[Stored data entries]
>>>

(* ===== verification/PortGrants.v ===== *)
(** Who may be granted which port (kernel/object/port_range/grants.rs): the reserved set,
    the live grants and the spans retired for the boot, one table under one lock. Each
    operation holds the lock throughout. [None] is a panic: a failed debug assertion, a
    counter below zero, or a push that had to grow on an empty heap. *)

From S2P Require Import Prelude.

Definition PORT_SPACE : Z := 0x10000.

Inductive Part := Fixed | Firmware | Installed.
Inductive Refusal :=
| OutOfRange
| Reserved (part : Part)
| Granted
| Retired
| NoMemory.

Definition FIXED : list (Z * Z) :=
  [(0x00, 0x20); (0x20, 2); (0x40, 4); (0x61, 1); (0x70, 2); (0xA0, 2); (0xC0, 0x20); (0xCF8, 1); (0xCFA, 6); (0x510, 12)].

Definition COM1 : Z * Z := (0x3F8, 8).
Definition KERNEL_CONSOLE : Z := 1.
Definition PROCESSOR_POWER : Z := 2.

Record Install := mkInstall { in_item : Z; in_base : Z; in_end : Z; in_count : Z }.
Record Span := mkSpan { sp_base : Z; sp_end : Z; sp_owner : Z; sp_returns : option (Z * Z) }.

(** The owner of a span that is retired. *)
Definition RETIRED : Z := 0.

Record Table := mkTable { firmware : vec (Z * Z); installs : vec Install; spans : vec Span }.

(** The table and the heap it grows on. *)
Record Grants := mkGrants { table : Table; gheap : heap }.

Definition empty_table : Table := mkTable vec_new vec_new vec_new.

Definition end_of (base len : Z) : option Z :=
  if len =? 0 then None else let end_ := base + len in if PORT_SPACE <? end_ then None else Some end_.

Definition overlaps (base end_ other_base other_end : Z) : bool := (base <? other_end) && (other_base <? end_).

Definition reserved (t : Table) (base end_ : Z) : option Part :=
  if existsb (fun r => overlaps base end_ r.1 (r.1 + r.2)) FIXED then Some Fixed
  else if existsb (fun r => overlaps base end_ r.1 r.2) (items (firmware t)) then Some Firmware
  else if existsb (fun i => overlaps base end_ (in_base i) (in_end i)) (items (installs t)) then Some Installed
  else None.

Definition taken (t : Table) (base end_ : Z) : option Refusal :=
  match list_find (fun s => overlaps base end_ (sp_base s) (sp_end s) = true) (items (spans t)) with
  | Some (_, s) => Some (if sp_owner s =? RETIRED then Retired else Granted)
  | None => None
  end.

(** [Vec::swap_remove]. *)
Definition swap_remove {A} (i : nat) (l : list A) : list A :=
  match last l with Some x => take (length l - 1) (<[i := x]> l) | None => l end.

(** ** Access to the table's vectors *)

Definition set_firmware (v : vec (Z * Z)) (t : Table) : Table := mkTable v (installs t) (spans t).
Definition set_installs (v : vec Install) (t : Table) : Table := mkTable (firmware t) v (spans t).
Definition set_spans (v : vec Span) (t : Table) : Table := mkTable (firmware t) (installs t) v.

Definition with_vec {A B} (get : Table -> vec A) (set : vec A -> Table -> Table) (m : vec A -> M heap (B * vec A)) : M Grants B := fun g =>
  match m (get (table g)) (gheap g) with
  | Some ((b, v), h) => Some (b, mkGrants (set v (table g)) h)
  | None => None
  end.
Definition push {A} (x : A) (v : vec A) : M heap (unit * vec A) := v ← vec_push v x; mret (tt, v).
Definition reserve_one {A} (v : vec A) : M heap (bool * vec A) := try_reserve v 1.
Definition put_items {A} (set : vec A -> Table -> Table) (get : Table -> vec A) (l : list A) : M Grants unit :=
  modify (fun g => mkGrants (set (Vec l (capacity (get (table g)))) (table g)) (gheap g)).

Definition on_firmware {B} := @with_vec (Z * Z) B firmware set_firmware.
Definition on_installs {B} := @with_vec Install B installs set_installs.
Definition on_spans {B} := @with_vec Span B spans set_spans.

(** ** The operations *)

Definition reserve_firmware (base len : Z) : M Grants bool :=
  match end_of base len with
  | None => mret false
  | Some end_ =>
      ok ← on_firmware reserve_one;
      if (ok : bool) then on_firmware (push (base, end_)) ;; mret true else mret false
  end.

Definition recordable (base len : Z) (g : Grants) : result unit Refusal :=
  match end_of base len with
  | None => Err OutOfRange
  | Some end_ =>
      match reserved (table g) base end_ with
      | Some part => Err (Reserved part)
      | None => match taken (table g) base end_ with Some refusal => Err refusal | None => Ok tt end
      end
  end.

Definition grant (base len owner : Z) : M Grants (result unit Refusal) :=
  match end_of base len with
  | None => mret (Err OutOfRange)
  | Some end_ =>
      if owner =? RETIRED then abort
      else
        t ← gets table;
        match reserved t base end_ with
        | Some part => mret (Err (Reserved part))
        | None =>
            match taken t base end_ with
            | Some refusal => mret (Err refusal)
            | None =>
                ok ← on_spans reserve_one;
                if (ok : bool) then on_spans (push (mkSpan base end_ owner None)) ;; mret (Ok tt)
                else mret (Err NoMemory)
            end
        end
  end.

(** [installs.iter().position(|install| ...)], with what is found there. *)
Definition find_install (t : Table) (item base end_ : Z) : option (nat * Install) :=
  list_find (fun i => in_item i = item /\ in_base i = base /\ in_end i = end_) (items (installs t)).

Definition grant_from_install (item base len owner : Z) : M Grants (result unit Refusal) :=
  match end_of base len with
  | None => mret (Err OutOfRange)
  | Some end_ =>
      if owner =? RETIRED then abort
      else
        t ← gets table;
        match find_install t item base end_ with
        | None =>
            mret (Err (match taken t base end_ with
                       | Some refusal => refusal
                       | None => Reserved (default Installed (reserved t base end_))
                       end))
        | Some (at_, install) =>
            ok ← on_spans reserve_one;
            if negb ok then mret (Err NoMemory)
            else
              put_items set_installs installs (swap_remove at_ (items (installs t))) ;;
              t ← gets table;
              let refused := match reserved t base end_ with Some part => Some (Reserved part) | None => taken t base end_ end in
              match refused with
              | Some refusal => on_installs (push install) ;; mret (Err refusal)
              | None => on_spans (push (mkSpan base end_ owner (Some (in_item install, in_count install)))) ;; mret (Ok tt)
              end
        end
  end.

Definition retire (at_ : nat) (s : Span) : M Grants unit :=
  t ← gets table;
  put_items set_spans spans (<[at_ := mkSpan (sp_base s) (sp_end s) RETIRED (sp_returns s)]> (items (spans t))).

Definition end_grant (owner : Z) (confirmed : bool) : M Grants unit :=
  t ← gets table;
  match list_find (fun s => sp_owner s = owner) (items (spans t)) with
  | None => mret tt
  | Some (at_, s) =>
      match sp_returns s with
      | Some (item, count) =>
          ok ← on_installs reserve_one;
          if (ok : bool) then
            put_items set_spans spans (swap_remove at_ (items (spans t))) ;;
            on_installs (push (mkInstall item (sp_base s) (sp_end s) count))
          else retire at_ s
      | None => if confirmed then put_items set_spans spans (swap_remove at_ (items (spans t))) else retire at_ s
      end
  end.

Definition install (item base len : Z) : M Grants (result unit Refusal) :=
  match end_of base len with
  | None => mret (Err OutOfRange)
  | Some end_ =>
      t ← gets table;
      match find_install t item base end_ with
      | Some (at_, held) =>
          put_items set_installs installs
            (<[at_ := mkInstall (in_item held) (in_base held) (in_end held) (Z.min (in_count held + 1) U32_MAX)]> (items (installs t))) ;;
          mret (Ok tt)
      | None =>
          match taken t base end_ with
          | Some refusal => mret (Err refusal)
          | None =>
              match reserved t base end_ with
              | Some part => mret (Err (Reserved part))
              | None =>
                  ok ← on_installs reserve_one;
                  if (ok : bool) then on_installs (push (mkInstall item base end_ 1)) ;; mret (Ok tt)
                  else mret (Err NoMemory)
              end
          end
      end
  end.

Definition uninstall (item base len : Z) : M Grants bool :=
  match end_of base len with
  | None => mret false
  | Some end_ =>
      t ← gets table;
      match find_install t item base end_ with
      | None => mret false
      | Some (at_, held) =>
          if in_count held =? 0 then abort
          else
            let left := in_count held - 1 in
            put_items set_installs installs
              (if left =? 0 then swap_remove at_ (items (installs t))
               else <[at_ := mkInstall (in_item held) (in_base held) (in_end held) left]> (items (installs t))) ;;
            mret true
      end
  end.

<<<

Go through the data above and find the lines with the word "false". Copy each of those lines.

  | None => mret false
      if (ok : bool) then on_firmware (push (base, end_)) ;; mret true else mret false
  | None => mret false
      | None => mret false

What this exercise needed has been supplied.